Une tâche difficile quand le cercle familial constitue le cœur de sociabilité des individus. Cela reviendrait à «remettre en cause ses parents, ses frères et sœurs, ses propres enfants; cela reviendrait à remettre en cause un emprisonnement qui correspond à notre amour et affection. Mais à moins que notre structure familiale ne soit critiquée et transformée, peut-on vraiment imaginer une vie sans coercition ni violence –sexuelle ou d’autre nature?»


Quelles voix pour les femmes indiennes ?

 

Un constat réaliste, mais pas franchement joyeux, contre lequel des voix s’élèvent depuis plusieurs années. Il ne faut pas chercher ces voix du côté des partis ou des institutions. Il y a des femmes politiques d’envergure en Inde: Sheila Dickshit, chef ministre de Delhi, Mamata Banerjee, à la tête du Bengale occidental, Mayawati, femme intouchable à la tête de l’Uttar Pradesh, ou encore l’incontournableSonia Gandhi. Aucune d’elles ne trouve grâce aux yeux des personnes interrogées: «aussi cyniques que n’importe quel autre politicien» pour Tara, «la source des pires réactions après le viol de décembre» pour Dilpreet, jeune étudiante à Delhi, «des esprits d’hommes rétrogrades dans des corps de femmes» pour Nandini.

Les principaux mouvements féministes sont portés par les classes moyennes urbaines et éduquées. Cela dit, des voix se font entendre dans certains coins reculés, où des groupes se sont formés autour de leaders charismatiques. C’est le cas de Sampat Pal, qui a fondé en 2006 le Gulabi Gang, fort de plusieurs milliers de membres. Le principe est simple et efficace: former des combattantes en sari rose, qui se rendent chez les maris violents pour les tabasser avec des bambous. Le même sort est réservé à ceux qui cherchent à marier leurs enfants. Comme elle dit:

«Je respecte éminemment Gandhi-ji, c’est le fondateur de notre pays. Mais la non-violence: c’est pas mon truc.»
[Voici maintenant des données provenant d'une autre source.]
(** ** Payloads that are not mappings *)

(** X14.  Every payload that decodes to something other than a mapping makes
    [expose_metrics] raise.  For an origin that is neither ignored nor empty,
    [_parse_message] wraps the decoded value under the whole label, the
    origin with [_] for [/], for the split on [/] comes after the
    replacement; [json.dumps] writes the mapping, and the text it returns is
    what [expose_metrics] hands to the extractor, which raises
    [AttributeError].  The registry and the counter are as before. *)
Theorem non_mapping_raises environ msg st t p v :
  topic msg ∉ IGNORED_TOPICS environ ->
  topic msg <> EmptyString ->
  normalize (topic msg) (payload msg) = Return (t, p) ->
  loads p = Return v ->
  isinstance_dict v = false ->
  let label := replace "/" "_" t in
  let r := expose_metrics environ msg st in
  (exists text,
     dumps (VDict [(label, v)]) = Return text
     /\ (_parse_message (topic msg) (payload msg) st).1 = Return (Some (label, VStr text)))
  /\ r.1 = Raise AttributeError
  /\ unchanged st r.2.
Proof.
  intros Hin Ho Hn Hl Hv label r. subst r.
  destruct (dumps_free (VDict [(label, v)])) as (text & Hd).
  { cbn [bytes_free forallb snd]. now rewrite (loads_free p v Hl). }
  assert (Hmsg : message_of (topic msg) (payload msg) = Return (Some (label, VStr text))).
  { unfold message_of. rewrite Hn. cbn [rbind]. rewrite Hl, Hv. cbn [negb].
    fold label. rewrite (split_lacks "/" label) by (now apply lacks_replace).
    change (index_last [label]) with (Return label). cbn [rbind]. now rewrite Hd. }
  split; [exists text; split; [exact Hd | now rewrite parse_message_result]|].
  assert (Hlabel : label <> EmptyString).
  { apply replace_nonempty; [discriminate|]. exact (normalize_nonempty _ _ _ _ Ho Hn). }
  assert (Htext : text <> EmptyString).
  { cbn [dumps] in Hd. destruct (dumps v); [|discriminate]. cbn [rbind] in Hd.
    injection Hd as <-. discriminate. }
  assert (Hverdict : verdict_of environ msg = Extracted label (VStr text)).
  { unfold verdict_of. rewrite bool_decide_eq_false_2 by exact Hin. rewrite Hmsg.
    cbn [truthy].
    destruct (String.eqb_spec label EmptyString) as [|_]; [contradiction|].
    destruct (String.eqb_spec text EmptyString) as [|_]; [contradiction|]. reflexivity. }
  destruct (expose_metrics_run environ msg st) as (l & E & _). rewrite E.
  unfold outcome, metrics_after, counter_after, unchanged. rewrite Hverdict.
  repeat split.
Qed.

Lemma non_mapping_raises_witness :
  let msg := {| topic := "home/attic/motion"; payload := "[1, true, null]" |} in
  let label := replace "/" "_" "home/attic/motion" in
  let r := expose_metrics ∅ msg (initial_state ∅) in
  (exists text,
     dumps (VDict [(label, VList [VInt 1; VBool true; VNone])]) = Return text
     /\ (_parse_message (topic msg) (payload msg) (initial_state ∅)).1
        = Return (Some (label, VStr text)))
  /\ r.1 = Raise AttributeError
  /\ unchanged (initial_state ∅) r.2.
Proof.
  apply (non_mapping_raises ∅
           {| topic := "home/attic/motion"; payload := "[1, true, null]" |}
           (initial_state ∅) "home/attic/motion" (VBytes "[1, true, null]")
           (VList [VInt 1; VBool true; VNone]));
    [apply not_ignored; reflexivity | discriminate | reflexivity | reflexivity
    | reflexivity].
Defined.

(** ** Labels *)

Lemma message_label origin payload t p :
  message_of origin payload = Return (Some (t, p)) -> lacks "/" t = true.
Proof.
  unfold message_of. destruct (normalize origin payload) as [[t0 p0]|e]; [|discriminate].
  cbn [rbind]. assert (Hl : lacks "/" (replace "/" "_" t0) = true)
    by (now apply lacks_replace).
  destruct (loads p0) as [v|e].
  - destruct (isinstance_dict v); cbn [negb]; [now intros [= <- _]|].
    destruct (index_last _) as [k|e]; [|discriminate]. cbn [rbind].
    destruct (dumps _) as [text|e]; [|discriminate]. cbn [rbind]. now intros [= <- _].
  - destruct (_ || _); discriminate.
Qed.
L’encadrement légal permet de rendre possible des recours, de se faire entendre si on a la force de passer outre les interdits sociaux. La violence à coup de bambous, option ultra-minoritaire avouons-le, a le mérite de permettre de se défouler. Plusieurs générations seront nécessaires pour que les choses changent, à grand renfort de meilleure répartition des gains du développement et d’investissement dans l’éducation. Il faudra en tout cas chercher au-delà des discours et des prix internationaux post-mortem.